Data which is stored or exchanged and which contains century-ambiguous two-digit years, such as "05/13/29", can present Y2K problems. Different computer programs (and even humans) might variously interpret such dates as falling either in the 20th century, as May 13, 1929 or in the 21st century, as May 13, 2029. This could potentially lead to inaccurate data and faulty results.
Under most circumstances, when specifying date formats in your data files or custom scripts or programs, or when entering dates into spreadsheets, databases, and the like, you should thus use dates with unambiguous four-digit years.
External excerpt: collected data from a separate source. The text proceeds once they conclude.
(** * filestore/mongodb: a chunked object store over a document database

    A shallow embedding of [mongodb/mongodb.go].  The store keeps one
    manifest document per object in the [files] collection and one document
    per chunk in the [chunks] collection.  [Put] writes the chunks and then
    the manifest, [Get] and [FastGet] read the manifest and reassemble the
    buffer, [Delete] removes both.

    The MongoDB driver, [encoding/hex] and [crypto/md5] are libraries the
    program calls; they are modelled here by what the program relies on:
    collections are lists of documents in insertion order, [InsertOne]
    enforces the unique indexes, [FindOne] returns the first match, and any
    driver call may fail with an error taken from a schedule that is part of
    the world. *)

From Stdlib Require Import ZArith Lia List Ascii String.
From Stdlib Require Import Init.Byte Strings.Byte.
From stdpp Require Import base option list gmap strings.

Set Warnings "-register-all".
Open Scope Z_scope.

(** ** Bytes and machine integers *)

Abbreviation bytes := (list byte).

Definition byte_to_Z (b : byte) : Z := Z.of_N (Byte.to_N b).

Definition byte_of_Z (z : Z) : byte :=
  match Byte.of_N (Z.to_N (z mod 256)) with
  | Some b => b
  | None => x00
  end.

Fixpoint bytes_eqb (a b : bytes) : bool :=
  match a, b with
  | [], [] => true
  | x :: a', y :: b' => Byte.eqb x y && bytes_eqb a' b'
  | _, _ => false
  end.

(** Go's [len]: the length of a slice as an [int]. *)
Definition len {A} (l : list A) : Z := Z.of_nat (length l).

(** Go's [int] (on the 64-bit platforms the driver targets) and [int64]
    are 64-bit two's complement integers: arithmetic wraps around. *)
Definition wrap64 (z : Z) : Z := (z + 2 ^ 63) mod 2 ^ 64 - 2 ^ 63.

Definition int_add (a b : Z) : Z := wrap64 (a + b).
Definition int_sub (a b : Z) : Z := wrap64 (a - b).
Definition int_mul (a b : Z) : Z := wrap64 (a * b).

Definition fits_int32 (z : Z) : bool := (- 2 ^ 31 <=? z) && (z <? 2 ^ 31).
Definition fits_int64 (z : Z) : bool := (- 2 ^ 63 <=? z) && (z <? 2 ^ 63).

(** ** encoding/hex *)

Module Hex.

(** [hextable = "0123456789abcdef"] *)
Definition digit (n : Z) : ascii :=
  if n <? 10 then ascii_of_N (Z.to_N (48 + n))
  else ascii_of_N (Z.to_N (87 + n)).

(** [fromHexChar]: both cases of the letters are accepted. *)
Definition from_digit (c : ascii) : option Z :=
  let n := Z.of_N (N_of_ascii c) in
  if (48 <=? n) && (n <=? 57) then Some (n - 48)
  else if (97 <=? n) && (n <=? 102) then Some (n - 87)
  else if (65 <=? n) && (n <=? 70) then Some (n - 55)
  else None.

(** [hex.EncodeToString], also what [fmt.Sprintf("%x", b)] prints for a
    byte slice. *)
Fixpoint encode (src : bytes) : string :=
  match src with
  | [] => EmptyString
  | b :: rest =>
      String (digit (byte_to_Z b / 16))
        (String (digit (byte_to_Z b mod 16)) (encode rest))
  end.

Inductive decode_error :=
  | ErrLength
  | InvalidByteError (c : ascii).

(** [hex.Decode]: two characters per byte; the first character that is
    not a hexadecimal digit is reported, and an odd length is an error. *)
Fixpoint decode (s : string) : decode_error + bytes :=
  match s with
  | EmptyString => inr []
  | String _ EmptyString => inl ErrLength
  | String c1 (String c2 rest) =>
      match from_digit c1 with
      | None => inl (InvalidByteError c1)
      | Some h =>
          match from_digit c2 with
          | None => inl (InvalidByteError c2)
          | Some l =>
              match decode rest with
              | inl e => inl e
              | inr bs => inr (byte_of_Z (h * 16 + l) :: bs)
              end
          end
      end
  end.

Definition is_digit (c : ascii) : bool :=
  match from_digit c with Some _ => true | None => false end.

Fixpoint all_digits (s : string) : bool :=
  match s with
  | EmptyString => true
  | String c rest => is_digit c && all_digits rest
  end.

End Hex.

(** ** crypto/md5 (RFC 1321) *)

Module MD5.

Definition mask32 (z : Z) : Z := z mod 2 ^ 32.
Definition add32 (a b : Z) : Z := mask32 (a + b).
Definition not32 (a : Z) : Z := 2 ^ 32 - 1 - a.
Definition rotl32 (x : Z) (c : Z) : Z :=
  mask32 (Z.lor (Z.shiftl x c) (Z.shiftr x (32 - c))).

Definition shifts : list Z :=
  [7; 12; 17; 22; 7; 12; 17; 22; 7; 12; 17; 22; 7; 12; 17; 22;
   5;  9; 14; 20; 5;  9; 14; 20; 5;  9; 14; 20; 5;  9; 14; 20;
   4; 11; 16; 23; 4; 11; 16; 23; 4; 11; 16; 23; 4; 11; 16; 23;
   6; 10; 15; 21; 6; 10; 15; 21; 6; 10; 15; 21; 6; 10; 15; 21].

(** [floor (2^32 * abs (sin (i + 1)))] for [i = 0 .. 63]. *)
Definition sines : list Z :=
  [0xd76aa478; 0xe8c7b756; 0x242070db; 0xc1bdceee;
   0xf57c0faf; 0x4787c62a; 0xa8304613; 0xfd469501;
   0x698098d8; 0x8b44f7af; 0xffff5bb1; 0x895cd7be;
   0x6b901122; 0xfd987193; 0xa679438e; 0x49b40821;
   0xf61e2562; 0xc040b340; 0x265e5a51; 0xe9b6c7aa;
   0xd62f105d; 0x02441453; 0xd8a1e681; 0xe7d3fbc8;
   0x21e1cde6; 0xc33707d6; 0xf4d50d87; 0x455a14ed;
   0xa9e3e905; 0xfcefa3f8; 0x676f02d9; 0x8d2a4c8a;
   0xfffa3942; 0x8771f681; 0x6d9d6122; 0xfde5380c;
   0xa4beea44; 0x4bdecfa9; 0xf6bb4b60; 0xbebfbc70;
   0x289b7ec6; 0xeaa127fa; 0xd4ef3085; 0x04881d05;
   0xd9d4d039; 0xe6db99e5; 0x1fa27cf8; 0xc4ac5665;
   0xf4292244; 0x432aff97; 0xab9423a7; 0xfc93a039;
   0x655b59c3; 0x8f0ccc92; 0xffeff47d; 0x85845dd1;
   0x6fa87e4f; 0xfe2ce6e0; 0xa3014314; 0x4e0811a1;
   0xf7537e82; 0xbd3af235; 0x2ad7d2bb; 0xeb86d391].

Definition nthZ (l : list Z) (i : Z) : Z := nth (Z.to_nat i) l 0.

(** Little-endian 32-bit words of a block. *)
Fixpoint words (bs : bytes) : list Z :=
  match bs with
  | b0 :: b1 :: b2 :: b3 :: rest =>
      (byte_to_Z b0 + 2 ^ 8 * byte_to_Z b1 + 2 ^ 16 * byte_to_Z b2
       + 2 ^ 24 * byte_to_Z b3) :: words rest
  | _ => []
  end.

Definition word_bytes (w : Z) : bytes :=
  [byte_of_Z w; byte_of_Z (w / 2 ^ 8); byte_of_Z (w / 2 ^ 16);
   byte_of_Z (w / 2 ^ 24)].

Record state := { sa : Z; sb : Z; sc : Z; sd : Z }.

Definition init : state :=
  {| sa := 0x67452301; sb := 0xefcdab89; sc := 0x98badcfe; sd := 0x10325476 |}.

Definition round (m : list Z) (st : state) (i : Z) : state :=
  let '(Build_state a b c d) := st in
  let '(f, g) :=
    if i <? 16 then (Z.lor (Z.land b c) (Z.land (not32 b) d), i)
    else if i <? 32 then
      (Z.lor (Z.land d b) (Z.land (not32 d) c), (5 * i + 1) mod 16)
    else if i <? 48 then (Z.lxor b (Z.lxor c d), (3 * i + 5) mod 16)
    else (Z.lxor c (Z.lor b (not32 d)), (7 * i) mod 16) in
  let f' := add32 (add32 (add32 f a) (nthZ sines i)) (nthZ m g) in
  {| sa := d; sb := add32 b (rotl32 f' (nthZ shifts i)); sc := b; sd := c |}.

Definition block (st : state) (blk : bytes) : state :=
  let st' := fold_left (round (words blk)) (map Z.of_nat (seq 0 64)) st in
  {| sa := add32 (sa st) (sa st'); sb := add32 (sb st) (sb st');
     sc := add32 (sc st) (sc st'); sd := add32 (sd st) (sd st') |}.

Fixpoint blocks (n : nat) (st : state) (msg : bytes) : state :=
  match n with
  | O => st
  | S n' => blocks n' (block st (firstn 64 msg)) (skipn 64 msg)
  end.

(** The message, a byte 0x80, zeros up to 56 modulo 64, and the length in
    bits as a little-endian 64-bit integer. *)
Definition pad (msg : bytes) : bytes :=
  let l := len msg in
  let zeros := Z.to_nat ((55 - l) mod 64) in
  let bits := (8 * l) mod 2 ^ 64 in
  msg ++ x80 :: repeat x00 zeros
      ++ word_bytes (bits mod 2 ^ 32) ++ word_bytes (bits / 2 ^ 32).

Definition sum (msg : bytes) : bytes :=
  let p := pad msg in
  let st := blocks (length p / 64)%nat init p in
  word_bytes (sa st) ++ word_bytes (sb st) ++ word_bytes (sc st)
    ++ word_bytes (sd st).

End MD5.

Definition bytes_of_string (s : string) : bytes :=
  map (fun c => byte_of_Z (Z.of_N (N_of_ascii c))) (list_ascii_of_string s).

(** ** Documents *)

(** [primitive.ObjectID] is [[12]byte]; the model carries the bytes and the
    theorems ask for twelve of them where it matters. *)
Abbreviation ObjectID := (list byte).

(** BSON values, as the driver stores them and hands them back when a
    document is decoded into a [bson.M]: a 32-bit integer comes back as
    [int32], a 64-bit one as [int64], an embedded document as [bson.M],
    binary data as [primitive.Binary], null as the nil interface. *)
Inductive value :=
  | VNull
  | VInt32 (z : Z)
  | VInt64 (z : Z)
  | VString (s : string)
  | VBool (b : bool)
  | VBinary (data : bytes)
  | VObjectID (id : ObjectID)
  | VDateTime (ms : Z)
  | VDocument (d : gmap string value)
  | VArray (l : list value).

(** [bson.M] *)
Abbreviation M := (gmap string value).

(** A Go [map[string]interface{}] is either nil or a map.  The entries of a
    metadata map are carried as the BSON values the driver writes for
    them. *)
Abbreviation GoMap := (option (gmap string value)).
You might consider adopting one of two methods for representing dates with four-digit years as a standard within your UC Berkeley campus department. (In the examples below, "mm" is used to represent the month, "dd" the day, and "yyyy" the year, including the century):
mm/dd/yyyy
yyyy-mm-dd
Unfortunately, at least a few application programs have programming flaws which do not allow them to properly handle dates in one or both of these four-digit-year formats. (We expect that a somewhat greater number of programs may have difficulties handling dates in the ISO 8601 "yyyy-mm-dd" format, as this format places the year in a different position within the date than is traditional in the USA, and also uses a different separator character.)
For this reason, we recommend that you check with the vendors, developers, or maintainers of your key application programs, and/or perform tests on your own with non-critical sample data files, before switching to a different method for representing dates.
In addition, even if your own programs can accept and manipulate dates in one or both of these four-digit year formats, some other programs with which your programs may be sharing data might not. As a result, we recommend that you also check with your data interchange partners to make sure that switching date formats won't cause any problems.